人間には一次感情と二次感情があります。
最近よく耳にするアドラー心理学でも、この二種類の感情について言及されており、聞いたことがある方も多いのではないでしょうか。
一次感情と二次感情 「怒り」はどちら?
一次感情とは、「出来事から自分が最初に感じている感情」で、二次感情とは一次感情から引き起こされる感情です。

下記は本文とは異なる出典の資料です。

(** Claim C10.  For every searched name and every composite version string
    (of a size that a [std::string] can have), [ExtractModuleFromVersion]
    selects the first '|'-separated section in which the name occurs as a
    substring, wherever in the section that is, and returns what follows the
    first colon of that section; a selected section without any colon is
    returned whole; and when the name occurs in no section the result is
    "Unknown". *)
Theorem ExtractModuleFromVersion_first_matching_section
    (module_name full_version : string) :
  size full_version < npos ->
  (forall before section after,
      pipe_sections full_version = (before ++ section :: after)%list ->
      Forall (fun s => ~ Substring module_name s) before ->
      Substring module_name section ->
      (forall head text,
          section = head ++ ":" ++ text -> char_free ":" head = true ->
          ExtractModuleFromVersion module_name full_version = Some text) /\
      (char_free ":" section = true ->
       ExtractModuleFromVersion module_name full_version = Some section)) /\
  (Forall (fun s => ~ Substring module_name s) (pipe_sections full_version) ->
   ExtractModuleFromVersion module_name full_version = Some "Unknown").
Proof.
  intros Hsize. rewrite (ExtractModuleFromVersion_select _ _ Hsize). split.
  - intros before section after -> Hbefore Hsection.
    rewrite (select_first_match _ _ _ _ Hbefore Hsection). split.
    + intros head text -> Hhead. rewrite (after_first_colon_token _ _ Hhead).
      reflexivity.
    + intros Hfree. rewrite (after_first_colon_none _ Hfree). reflexivity.
  - intros Hnone. rewrite (select_no_match _ _ Hnone). reflexivity.
Qed.

(** The name is found inside the first section, which has no colon. *)
Lemma ExtractModuleFromVersion_first_matching_section_witness :
  ExtractModuleFromVersion "REC" "xRECOG|RECOG:4.5.6" = Some "xRECOG".
Proof.
  assert (Hsize : size "xRECOG|RECOG:4.5.6" < npos) by (vm_compute; reflexivity).
  destruct (ExtractModuleFromVersion_first_matching_section
              "REC" "xRECOG|RECOG:4.5.6" Hsize) as [Hfound _].
  destruct (Hfound [] "xRECOG" ["RECOG:4.5.6"]) as [_ Hwhole].
  - reflexivity.
  - constructor.
  - exists "x", "OG". reflexivity.
  - apply Hwhole. reflexivity.
Defined.

(** Claim C3, as amended.  For every composite version string made of
    pipe-separated NAME:VERSION tokens (names and versions without pipe or
    colon) and every queried name, searching for ["<NAME>:"] returns the
    version of the first token whose name ends with the queried name, and
    "Unknown" when there is no such token; when the only names that end
    with the queried name are the queried name itself, this is the version
    of the token of that name.  [ParseFirmwareVersion] and
    [ParseRecognitionVersion] are the instances for OPFW and RECOG. *)
Theorem ExtractModuleFromVersion_tokens (tokens : list Token) (name : string) :
  well_formed tokens ->
  size (composite tokens) < npos ->
  ExtractModuleFromVersion (name ++ ":") (composite tokens) =
    Some (match version_of_suffix name tokens with
          | Some version => version
          | None => "Unknown"
          end) /\
  ((forall n v, In (n, v) tokens -> ends_with n name = true -> n = name) ->
   ExtractModuleFromVersion (name ++ ":") (composite tokens) =
     Some (match version_of name tokens with
           | Some version => version
           | None => "Unknown"
           end)) /\
  ParseFirmwareVersion (composite tokens) =
    ExtractModuleFromVersion (OPFW ++ ":") (composite tokens) /\
  ParseRecognitionVersion (composite tokens) =
    ExtractModuleFromVersion (RECOG ++ ":") (composite tokens).
Proof.
  intros Hwf Hsize.
  assert (H : ExtractModuleFromVersion (name ++ ":") (composite tokens) =
              Some (match version_of_suffix name tokens with
                    | Some version => version
                    | None => "Unknown"
                    end)).
  { rewrite (ExtractModuleFromVersion_select _ _ Hsize),
      (pipe_sections_composite _ Hwf), (select_tokens _ _ Hwf). reflexivity. }
  split; [exact H|]. split; [|split; reflexivity].
  intros Hexact. rewrite H, (version_of_suffix_exact _ _ Hexact). reflexivity.
Qed.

それでは、「怒り」はどちらに当てはまると思われますか?
怒りといわれると、お湯が沸くように急激に感情が昂ぶるのを想像されるのではないでしょうか?
嫌なこと、腹がたつことが起きる
→怒る
こう見ると一次感情のように見えなくもありません。しかし、怒りは二次感情なのです。そして、二次感情は一次感情を知るとうまくコントロールできるようになるのです。
一次感情に目を向ける
一次感情とは、「落胆」「悲しみ」「恐怖」「不安」「絶望」「心配」などが挙げられます。二次感情である「怒り」の前には、何かしらの一次感情があると思ってください。
たとえば、何度注意しても部下が同じミスを繰り返してしまい、ついに上司であるあなたは「いいかげんにしろ!」と本人に怒ってしまったとします。

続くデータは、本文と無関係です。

(** ** Dead traces *)





(** ** Endianness *)

(** C9.  When the binary header of the handle can be read, the 2D validator
    reports "Little Endian" if the raw sample-interval field lies in
    [100, 100000] and "Big Endian (possible)" otherwise; the 3D validator
    reports "Big Endian (SEG-Y standard)" whatever the header holds. *)
Theorem endianness_reports (segy : SegyHandle)
  (format_code sorting_code interval : Z) (fmt : string) :
  bin segy Format = Ok format_code ->
  bin segy SortingCode = Ok sorting_code ->
  bin segy Interval = Ok interval ->
  format segy = Ok fmt ->
  (100 <= interval <= 100000 ->
   Seismic2D.b_endian (Seismic2D._get_binary_header_info segy)
   = "Little Endian")
  /\ (~ 100 <= interval <= 100000 ->
      Seismic2D.b_endian (Seismic2D._get_binary_header_info segy)
      = "Big Endian (possible)")
  /\ Seismic3D._extract_binary_header segy !! "Endian Type"
     = Some "Big Endian (SEG-Y standard)".
Proof.
  intros Hf Hs Hi Hfmt.
  unfold Seismic2D._get_binary_header_info, Seismic2D.detect_endian,
    Seismic3D._extract_binary_header.
  rewrite Hf, Hs, Hi, Hfmt. cbn [mbind result_bind Seismic2D.b_endian].
  split; [|split].
  - intros [H1 H2].
    apply Z.leb_le in H1, H2. now rewrite H1, H2.
  - intros Hnot.
    destruct (100 <=? interval) eqn:E1; [|reflexivity].
    destruct (interval <=? 100000) eqn:E2; [|reflexivity].
    apply Z.leb_le in E1, E2. lia.
  - lookup_inserts.
Qed.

この「いいかげんにしろ!」という怒りは二次感情です。
では一次感情を探してみましょう。
① 何度も注意したのに聞き入れてもらえなくて「悲しい」「落胆」
② 改善が見られず「不安」「心配」
③ 自分も怒られるかもしれない「恐怖」
こんな一次感情がみられるのではないでしょうか。
何故怒りが生まれたのか、それを知ることで冷静に自身の感情を知ることができ、二次感情の怒りをコントロールできるようになります。
これには、自分が怒りを感じた場面を思い出し、その背景にある感情は何だったのかを考えるトレーニングを繰り返すことが大切です。
一次感情を見つけられたら、伝える努力を
仕事上では二次感情をぶつける側、ぶつけられる側、どちらも経験することが多いと思います。
例えば先ほどの上司と部下の事例であれば「いいかげんにしろ!」ではなく、「さっきは、言いにくいことを報告をしてくれてありがとう。僕は(私は)、君がこのミスをしたことが心配だ。何かやり方がわからなかったり、困っていることはないかな?もしあれば、ぜひ申し出て欲しい」と伝えることで、相手も上司からの意見を好意的に受け止めることができ、上司への信頼が増していきます。
もし最初の時点でイライラしてしまい、強い言葉をかけてしまったとしても、取り返しがつかないということはありません。
後から「さっきは強い言葉をかけてしまい申し訳なかった。君のことが心配で思わず言ってしまったけれど、本当は、同じミスが続いていることがとても心配だった」と伝えれば良いのです。
何故この人は怒るのか、何故自分は怒るのか、それを探すことで、相互理解を深め、関係構築に役立ててもらえれば嬉しいです。